Deepfake attacks occur every five minutes

Deepfake attacks occur every five minutes

The rise in face-swap apps and GenAI tools has allowed fraudsters to perform and scale increasingly believable biometric fraud attacks. The capacity for malicious usage is widespread and includes fraudulent account openings, account takeovers, phishing scams, and misinformation campaigns.

An recent finding points out that, for the first time, digital document forgery surpassed physical counterfeits as the leading method of fraud in 2024, with digital forgeries accounting for 57% of all document fraud. This marks a 244% increase from 2023 and a 1,600% surge since 2021 when almost all fraudulent documents were physical counterfeits.

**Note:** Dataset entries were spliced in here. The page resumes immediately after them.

Lemma edit_ok_after prefix rest line :
  lines !! s = Some line -> check_prefix line = Some (prefix, rest) ->
  edit_ok lines (Edit (<[s := prefix ++ am_text a]> (ed_lines st)) applied' (ed_drop st ++ seq (S s) (e - s))).
Proof.
  destruct (range_owners _ _ _ _ range) as (Hs & He & _). destruct st_ok as (Happ & Hlines & Hdrop).
  intros Hline Hp. unfold edit_ok. cbn [ed_lines ed_applied ed_drop]. split; [|split].
  - unfold applied'. by rewrite Forall_app, Forall_singleton.
  - rewrite Hlines. apply list_eq. intros i. rewrite lookup_zip_with. destruct (decide (i = s)) as [->|Hne].
    + rewrite list_lookup_insert_eq by (rewrite length_zip_with, length_owners; apply lookup_lt_Some in Hline; lia).
      rewrite (proj2 (Hs s) eq_refl), Hline. cbn. f_equal. unfold rewritten. by rewrite latest_after, decide_True, Hp.
    + rewrite list_lookup_insert_ne, lookup_zip_with by done.
      destruct (owners _ _ _ !! i) as [o|] eqn:Ho; [|done]. cbn. destruct (lines !! i); [|done]. cbn. f_equal.
      destruct o as [[j []]|]; try done. cbn. unfold rewritten. rewrite latest_after.
      rewrite decide_False; [done|]. intros ->. by apply Hs in Ho.
  - intros n. rewrite elem_of_app, elem_of_seq, Hdrop. split.
    + intros [(o & Ho & Hd)|Hr].
      * exists o. split; [done|]. destruct o as [[j []]|]; try done. cbn in *. rewrite latest_after.
        by destruct (decide (j = k)).
      * exists (Some (k, false)). split; [apply He; lia|]. cbn. by rewrite latest_after, decide_True.
    + intros (o & Ho & Hd). destruct o as [[j []]|]; try done. cbn in Hd. rewrite latest_after in Hd.
      destruct (decide (j = k)) as [->|_]; [right; apply He in Ho; lia|left; by exists (Some (j, false))].
Qed.
End one_amendment.

Lemma amend_one_spec lines st item :
  edit_ok lines st ->
  let st' := amend_one (criterion_ranges lines) st item in
  edit_ok lines st' /\
  ed_applied st' = (ed_applied st ++ option_list (valid_amendment (length (criterion_ranges lines)) item))%list.
Proof.
  intros Hok. destruct item as [| | | | |row|]; try (cbn; rewrite app_nil_r; done).
  destruct (valid_amendment _ (PDict row)) as [a|] eqn:Hv; cbn [amend_one].
  - pose proof (valid_amendment_spec _ _ _ Hv) as (k & Hk & Hlt & Ht & _). cbn in Hv.
    destruct (int_value _) as [index|] eqn:Hi; [|done]. cbn in Hv. destruct (_ && _); [|done].
    injection Hv as <-. cbn in Hk, Ht |- *. rewrite Hi in Hk. injection Hk as ->. rewrite Nat2Z.id.
    destruct (criterion_ranges lines !! k) as [[s e]|] eqn:HR; [|apply lookup_ge_None in HR; lia].
    destruct (amended_prefix lines st k s e Hok HR) as (prefix & rest & line & Hline & Hp & Hs & Hf).
    destruct (check_prefix (line_at (ed_lines st) s)) as [[prefix' rest']|]; [|done].
    injection Hf as ->. split; [|done].
    by eapply (edit_ok_after lines st k s e (Amendment _ _ _)).
  - cbn in Hv. cbn [option_list]. rewrite app_nil_r.
    destruct (int_value _) as [index|]; [|done]. cbn in Hv. by destruct (_ && _).
Qed.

With the rise in AI-assisted fraud, bad actors are now able to leverage more sophisticated attacks on documents, particularly National ID Cards (40.8% of attacks globally). Threat actors are taking advantage of “as-a-service” platforms for phishing, fraud, and ransomware that facilitate knowledge sharing of “best practices” and the use of GenAI tools to create sophisticated digital forgery and injection attacks.

The finding identifies AI-assisted deepfakes as an area of particular concern for global organizations, as basic fraud tactics that are relatively easy to discern, like phishing, are quickly giving way to hyper-realistic AI-generated deepfakes and synthetic identities.